### Aim of the exercise
Where in the data does the word "Require" appear? Find those lines and copy them.

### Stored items
□ □ □ □
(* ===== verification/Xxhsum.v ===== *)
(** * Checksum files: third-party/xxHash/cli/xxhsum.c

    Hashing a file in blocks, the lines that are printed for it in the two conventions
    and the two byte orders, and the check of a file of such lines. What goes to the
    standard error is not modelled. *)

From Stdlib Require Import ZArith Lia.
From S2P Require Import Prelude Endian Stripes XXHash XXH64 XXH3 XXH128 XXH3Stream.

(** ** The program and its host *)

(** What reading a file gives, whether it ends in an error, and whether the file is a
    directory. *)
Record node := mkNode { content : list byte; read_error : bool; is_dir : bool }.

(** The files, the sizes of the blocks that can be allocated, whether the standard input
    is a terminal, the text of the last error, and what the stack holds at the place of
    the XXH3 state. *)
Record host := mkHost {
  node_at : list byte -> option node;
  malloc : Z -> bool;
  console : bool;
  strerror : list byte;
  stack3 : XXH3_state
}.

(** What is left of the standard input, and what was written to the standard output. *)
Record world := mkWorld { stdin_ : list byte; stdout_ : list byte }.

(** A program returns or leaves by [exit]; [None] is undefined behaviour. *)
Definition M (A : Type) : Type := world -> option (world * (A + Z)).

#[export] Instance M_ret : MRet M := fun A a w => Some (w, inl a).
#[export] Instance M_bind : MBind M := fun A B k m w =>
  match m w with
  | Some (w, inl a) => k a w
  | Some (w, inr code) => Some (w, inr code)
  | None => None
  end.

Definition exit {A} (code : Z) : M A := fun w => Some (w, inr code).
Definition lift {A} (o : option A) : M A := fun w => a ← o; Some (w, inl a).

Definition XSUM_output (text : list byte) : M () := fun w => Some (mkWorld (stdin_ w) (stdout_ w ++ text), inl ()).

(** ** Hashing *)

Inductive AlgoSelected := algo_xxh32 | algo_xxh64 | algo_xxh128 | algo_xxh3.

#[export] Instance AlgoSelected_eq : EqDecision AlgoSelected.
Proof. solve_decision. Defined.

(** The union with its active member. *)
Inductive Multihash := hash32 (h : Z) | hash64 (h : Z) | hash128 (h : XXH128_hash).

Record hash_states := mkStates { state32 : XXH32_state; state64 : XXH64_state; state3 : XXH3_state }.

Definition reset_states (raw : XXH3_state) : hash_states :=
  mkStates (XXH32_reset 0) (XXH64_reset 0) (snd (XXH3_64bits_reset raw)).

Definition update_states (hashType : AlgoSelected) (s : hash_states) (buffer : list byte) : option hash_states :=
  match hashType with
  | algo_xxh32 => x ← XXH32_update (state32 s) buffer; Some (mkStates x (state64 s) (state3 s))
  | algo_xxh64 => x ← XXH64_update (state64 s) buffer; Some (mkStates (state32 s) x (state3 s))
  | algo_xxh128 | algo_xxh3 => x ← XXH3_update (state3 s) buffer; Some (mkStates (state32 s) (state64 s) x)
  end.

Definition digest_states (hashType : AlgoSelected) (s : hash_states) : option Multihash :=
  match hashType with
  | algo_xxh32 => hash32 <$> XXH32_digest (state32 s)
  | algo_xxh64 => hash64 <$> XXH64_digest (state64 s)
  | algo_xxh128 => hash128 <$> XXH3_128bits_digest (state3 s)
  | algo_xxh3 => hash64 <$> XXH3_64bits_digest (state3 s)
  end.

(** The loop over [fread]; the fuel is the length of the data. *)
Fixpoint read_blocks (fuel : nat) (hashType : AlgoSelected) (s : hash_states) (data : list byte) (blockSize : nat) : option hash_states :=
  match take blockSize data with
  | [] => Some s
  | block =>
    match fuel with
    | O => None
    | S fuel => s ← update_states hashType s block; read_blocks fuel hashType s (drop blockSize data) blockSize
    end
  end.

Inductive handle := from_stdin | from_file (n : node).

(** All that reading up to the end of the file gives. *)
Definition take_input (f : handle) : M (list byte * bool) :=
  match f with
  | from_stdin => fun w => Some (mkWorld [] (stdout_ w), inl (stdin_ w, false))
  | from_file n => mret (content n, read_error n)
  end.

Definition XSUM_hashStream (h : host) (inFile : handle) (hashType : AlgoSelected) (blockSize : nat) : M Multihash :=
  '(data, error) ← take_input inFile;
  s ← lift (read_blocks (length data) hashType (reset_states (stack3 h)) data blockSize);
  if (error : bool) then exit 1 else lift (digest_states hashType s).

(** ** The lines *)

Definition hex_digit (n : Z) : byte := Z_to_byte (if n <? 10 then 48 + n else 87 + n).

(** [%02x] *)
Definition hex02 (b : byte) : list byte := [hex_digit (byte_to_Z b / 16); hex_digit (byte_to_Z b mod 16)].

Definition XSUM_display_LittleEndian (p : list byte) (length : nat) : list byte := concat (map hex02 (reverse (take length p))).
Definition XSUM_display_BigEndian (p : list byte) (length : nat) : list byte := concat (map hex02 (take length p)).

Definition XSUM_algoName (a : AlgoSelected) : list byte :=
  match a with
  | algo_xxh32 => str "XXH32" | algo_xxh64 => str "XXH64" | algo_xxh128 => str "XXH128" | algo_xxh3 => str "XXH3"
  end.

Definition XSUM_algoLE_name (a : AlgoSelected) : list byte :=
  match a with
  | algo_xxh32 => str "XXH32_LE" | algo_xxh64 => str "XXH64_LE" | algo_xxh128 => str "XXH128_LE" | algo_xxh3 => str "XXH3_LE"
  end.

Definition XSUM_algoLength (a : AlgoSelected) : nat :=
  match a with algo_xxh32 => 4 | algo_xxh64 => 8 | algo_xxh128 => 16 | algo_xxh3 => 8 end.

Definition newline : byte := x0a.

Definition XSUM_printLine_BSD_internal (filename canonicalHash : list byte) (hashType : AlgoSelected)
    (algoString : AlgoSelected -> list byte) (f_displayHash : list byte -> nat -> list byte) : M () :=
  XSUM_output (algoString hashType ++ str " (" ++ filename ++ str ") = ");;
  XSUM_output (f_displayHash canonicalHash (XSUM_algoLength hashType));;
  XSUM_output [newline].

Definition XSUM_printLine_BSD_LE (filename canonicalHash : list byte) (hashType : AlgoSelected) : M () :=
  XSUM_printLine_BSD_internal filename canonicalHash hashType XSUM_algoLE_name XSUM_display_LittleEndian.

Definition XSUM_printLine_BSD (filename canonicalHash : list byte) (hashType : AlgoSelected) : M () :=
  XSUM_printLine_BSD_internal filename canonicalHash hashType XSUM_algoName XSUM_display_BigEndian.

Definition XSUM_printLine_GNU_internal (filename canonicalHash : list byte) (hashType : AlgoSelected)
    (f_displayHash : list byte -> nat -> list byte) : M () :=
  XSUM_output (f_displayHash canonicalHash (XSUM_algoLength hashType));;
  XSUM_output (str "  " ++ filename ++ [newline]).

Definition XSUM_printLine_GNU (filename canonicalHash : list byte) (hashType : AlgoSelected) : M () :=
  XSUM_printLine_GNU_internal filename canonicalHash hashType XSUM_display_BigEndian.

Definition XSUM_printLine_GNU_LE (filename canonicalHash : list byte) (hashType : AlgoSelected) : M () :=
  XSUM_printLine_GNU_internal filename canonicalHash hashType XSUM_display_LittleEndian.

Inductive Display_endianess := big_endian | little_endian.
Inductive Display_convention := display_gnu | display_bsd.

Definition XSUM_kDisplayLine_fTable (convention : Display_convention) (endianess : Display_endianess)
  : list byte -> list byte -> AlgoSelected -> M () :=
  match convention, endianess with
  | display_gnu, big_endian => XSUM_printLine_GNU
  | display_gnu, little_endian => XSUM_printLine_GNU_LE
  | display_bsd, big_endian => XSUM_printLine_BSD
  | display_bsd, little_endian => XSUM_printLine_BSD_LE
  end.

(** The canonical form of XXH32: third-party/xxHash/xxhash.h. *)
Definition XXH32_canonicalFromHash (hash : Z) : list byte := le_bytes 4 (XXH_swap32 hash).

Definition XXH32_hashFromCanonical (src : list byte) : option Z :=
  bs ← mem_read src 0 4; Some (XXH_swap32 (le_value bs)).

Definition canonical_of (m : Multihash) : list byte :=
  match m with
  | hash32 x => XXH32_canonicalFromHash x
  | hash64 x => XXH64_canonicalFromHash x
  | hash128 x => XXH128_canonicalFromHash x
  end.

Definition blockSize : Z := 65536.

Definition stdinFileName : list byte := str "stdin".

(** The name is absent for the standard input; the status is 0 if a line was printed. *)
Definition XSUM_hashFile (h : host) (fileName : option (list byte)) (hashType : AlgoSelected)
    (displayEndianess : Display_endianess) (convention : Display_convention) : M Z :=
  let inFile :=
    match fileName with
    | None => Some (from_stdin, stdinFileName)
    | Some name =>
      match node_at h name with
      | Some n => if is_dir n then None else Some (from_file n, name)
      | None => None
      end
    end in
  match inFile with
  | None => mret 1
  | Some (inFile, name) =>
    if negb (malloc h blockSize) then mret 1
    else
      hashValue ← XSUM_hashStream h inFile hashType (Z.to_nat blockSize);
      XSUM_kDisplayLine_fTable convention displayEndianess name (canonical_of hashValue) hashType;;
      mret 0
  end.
□ □ □ □
### Response
From Stdlib Require Import ZArith Lia.
From S2P Require Import Prelude Endian Stripes XXHash XXH64 XXH3 XXH128 XXH3Stream.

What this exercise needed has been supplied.